In quegli anni esisteva una sola legge nel motorsport, e c’era un solo sceriffo in città: Michael Schumacher. Ovviamente non voglio propendermi verso paragoni improponibili, perchè per me se esiste un Dio dei motori quello è il Kaiser di Kerpen. Ma durante la stagione 2001 qualcosa è cambiato: un giovane rampollo spagnolo debutta nella massima categoria, e dopo un primo impatto a singhiozzo (guidava una Minardi), col tempo è iniziato ad innalzarsi nell’aria il concetto di “successore”. Si perché semmai Michael avesse sul serio deciso di smettere un giorno, la naturale staffetta dell’ ”animale da corsa” ora poteva avere un destinatario: Fernando Alonso.
Inutile spiegare i motivi di questa convinzione dell’epoca, perché gli anni a seguire hanno ampiamente confermato quanto si pensava. Lo stesso Felipe Massa nelle ultime ore (compagno di team sia di Schumacher che di Alonso) ha dichiarato che se esiste pilota con lo stesso intuito e velocità in gara di Schumy, quello è Fernando. Personalmente non nascondo un po' di rammarico e dispiacere per il ritiro dell’asturiano. Un ultra campionissimo, un assoluto fuoriclasse. Un “eletto” che al cinema o nei manga giapponesi avrebbero definito kryptoniano, Jedi, Super Sayan…
Una carriera eccellentissima e delle doti indiscutibili, condite però da scelte assolutamente infelici ed un’innata capacità di ritrovarsi al posto sbagliato nel momento sbagliato. I numeri in carriera di Fernando infatti sono da campione, certo… ma se le cose fossero andate come sarebbe stato giusto Nando avrebbe sicuramente fatto parte dell’elìte dei record-man, con decine di vittorie in più ed almeno il doppio dei titoli mondiali. Con tutta franchezza, a dispetto di ciò che lo stesso pilota afferma (“Questo è il periodo più felice della mia vita”), c’è la sensazione che questa scelta di appendere il casco al chiodo sia stata ponderata ed effettuata per “sfinimento”, dopo le ultime quattro difficili stagioni che lo hanno relegato con regolarità sul fondo della griglia e senza alcuna possibilità di replicare, nonostante grinta e scaltrezza fossero rimaste intatte nel tempo. Fernando era ormai un leone in gabbia, un samurai senza spada, una sorta di Superman su una vettura composta interamente di criptonite.

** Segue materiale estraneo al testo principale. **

(** * AuthManager: the account session life cycle of the launcher

    A shallow embedding of [app/assets/js/authmanager.js].  The module
    authenticates credentials against Mojang's REST API, stores the resulting
    account in the launcher configuration, validates and refreshes the selected
    account and removes accounts.

    The embedding follows the JavaScript text:
    - the asynchronous functions are state transformers over a [World] that
      holds the in-memory configuration, its last saved copy, the state of the
      remote service and the chronological trace of the calls made;
    - [throw], [try]/[catch] and the rejection of the promise of an [async]
      function are explicit ([Completion], [try_catch], [async]);
    - the REST client and the message catalogue are collaborators that are
      not part of this file: they are variables of the section. *)

From stdpp Require Import gmap strings list fin_maps.

Local Open Scope string_scope.

(** ** JavaScript values that cross the module boundary *)

(** The object handed to the user interface: [{ title, desc }]. *)
Record Displayable : Type := mkDisplayable {
  title : string;
  desc : string
}.

(** What a [throw] or a rejected promise may carry in this module:
    [new Error(msg)], the [TypeError] the engine raises when a property of
    [undefined] is read, a displayable object, or the [error] field of a REST
    response as it is (possibly [undefined]). *)
Inductive Thrown : Type :=
| Error (message : string)
| TypeError (message : string)
| DisplayableObject (d : Displayable)
| RestError (e : option string).

(** The completion of a synchronous piece of code. *)
Inductive Completion (A : Type) : Type :=
| Normal (a : A)
| Throw (e : Thrown).
Arguments Normal {A} a.
Arguments Throw {A} e.

(** [helios-core]'s [RestResponseStatus]. *)
Inductive RestResponseStatus : Type := SUCCESS | ERROR.

Definition status_is_success (s : RestResponseStatus) : bool :=
  match s with SUCCESS => true | ERROR => false end.

(** [helios-core]'s [MojangErrorCode]: the members the module names. *)
Inductive MojangErrorCode : Type :=
| ERROR_METHOD_NOT_ALLOWED
| ERROR_NOT_FOUND
| ERROR_USER_MIGRATED
| ERROR_INVALID_CREDENTIALS
| ERROR_RATELIMIT
| ERROR_INVALID_TOKEN
| ERROR_ACCESS_TOKEN_HAS_PROFILE
| ERROR_CREDENTIALS_MISSING
| ERROR_INVALID_SALT_VERSION
| ERROR_UNSUPPORTED_MEDIA_TYPE
| ERROR_GONE
| ERROR_UNREACHABLE
| ERROR_NOT_PAID
| UNKNOWN.

Definition all_error_codes : list MojangErrorCode :=
  [ ERROR_METHOD_NOT_ALLOWED; ERROR_NOT_FOUND; ERROR_USER_MIGRATED;
    ERROR_INVALID_CREDENTIALS; ERROR_RATELIMIT; ERROR_INVALID_TOKEN;
    ERROR_ACCESS_TOKEN_HAS_PROFILE; ERROR_CREDENTIALS_MISSING;
    ERROR_INVALID_SALT_VERSION; ERROR_UNSUPPORTED_MEDIA_TYPE; ERROR_GONE;
    ERROR_UNREACHABLE; ERROR_NOT_PAID; UNKNOWN ].

(** The value that reaches the [switch] of the error mapper.  The cases of a
    [switch] compare with [===], so the only thing that matters about a value
    is which member of the enumeration it is identical to, if any.  A value
    identical to no member is kept with the text the template literal
    [`${errorCode}`] renders for it. *)
Inductive ErrorCodeValue : Type :=
| Member (code : MojangErrorCode)
| Foreign (rendered : string).

Definition in_enumeration (v : ErrorCodeValue) : Prop :=
  exists code, v = Member code.

(** A REST response: [data] and [error] may be [null]/[undefined]. *)
Record RestResponse (T : Type) : Type := mkRestResponse {
  data : option T;
  responseStatus : RestResponseStatus;
  error : option string;
  mojangErrorCode : ErrorCodeValue
}.
Arguments mkRestResponse {T}.
Arguments data {T}.
Arguments responseStatus {T}.
Arguments error {T}.
Arguments mojangErrorCode {T}.

Record Profile : Type := mkProfile {
  id : string;
  name : string
}.

(** The session an authenticate or refresh call answers with: it carries
    its two tokens; [selectedProfile] is the field the module tests against
    [null]. *)
Module Session.
Record t : Type := mk {
  accessToken : string;
  clientToken : string;
  selectedProfile : option Profile
}.
End Session.

(** ** ConfigManager *)

Module ConfigManager.

(** An entry of the authentication database. *)
Record AuthAccount : Type := mkAuthAccount {
  accessToken : string;
  username : string;
  uuid : string;
  displayName : string
}.

Record Config : Type := mkConfig {
  clientToken : option string;
  selectedAccount : option string;
  authenticationDatabase : gmap string AuthAccount
}.

Definition empty : Config :=
  {| clientToken := None; selectedAccount := None;
     authenticationDatabase := ∅ |}.

(** Modelled from the spec: [configmanager.js] is missing; this is
    AccountStore's [getClientToken()]. *)
Definition getClientToken (c : Config) : option string := clientToken c.

(** Modelled from the spec: [configmanager.js] is missing; this is
    AccountStore's [setClientToken(token)]. *)
Definition setClientToken (token : string) (c : Config) : Config :=
  {| clientToken := Some token;
     selectedAccount := selectedAccount c;
     authenticationDatabase := authenticationDatabase c |}.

Per dare la misura dell’Alonso pilota, voglio ricordare con emozione una vecchia intervista risalente ai primi anni del 2000 di Cesare Fiorio, allora direttore sportivo in Minardi con il compito (fra gli altri) di “esaminare” giovani talenti per capire se avessero la stoffa per entrare in Formula Uno: “Ci trovavamo in pista a Jerez, e stavamo effettuando dei test privati per capire se fra le nostri giovani promesse c’era qualcuno che meritasse di guidare per noi come pilota titolare. Non c’erano ovviamente telecamere, e per capire se uno era veloce o meno ci affidavamo ai cronometri che avevamo in mano e alle nostre orecchie per ascoltare come i piloti facevano girare il motore in pista. Fra i candidati c’era Fernando, il quale quando toccò a lui si mise in auto e partì per il giro di lancio senza proferire parola. Noi eravamo li sul muretto ad aspettare che ripassasse per lanciarsi ed attivare i cronometri. Ad un certo punto abbiamo sentito un motore girare al limite della potenza, con delle scalate del cambio degne del miglior staccatore. Eravamo sicuri si trattasse di Barrichello, che quel giorno era li con il suo team a girare insieme a noi. Era impossibile infatti si potesse trattare di un pilota debuttante. Incredibilmente però, dall’ultima curva non spuntò Rubens, ma venne fuori Alonso che semplicemente stava “volando”. Ovviamente lo richiamai subito al box, e lo rimproverai dicendogli che se non fosse rientrato si sarebbe di certo ammazzato. Lui mi rispose che comprendeva le mie preoccupazioni, ma che per quanto gli riguardava era assolutamente tutto sotto controllo. Ovviamente per la stagione seguente, scelsi lui come pilota ufficiale…”.
Ci mancherai Fernando. E spero che, come fece Schumacher prima di te, deciderai presto di riprovare a rientrare nella categoria. Magari però stavolta in un team che ti dia ciò che meriti. Sarebbe giusto così. Il mio “sogno di una notte di mezza estate” infatti, sarà rivederti un giorno su una vettura competitiva al pari dei tuoi avversari, per far capire ai vari Hamilton, Vettel, Verstappen ecc, cosa significhi veramente combattere contro un Cannibale.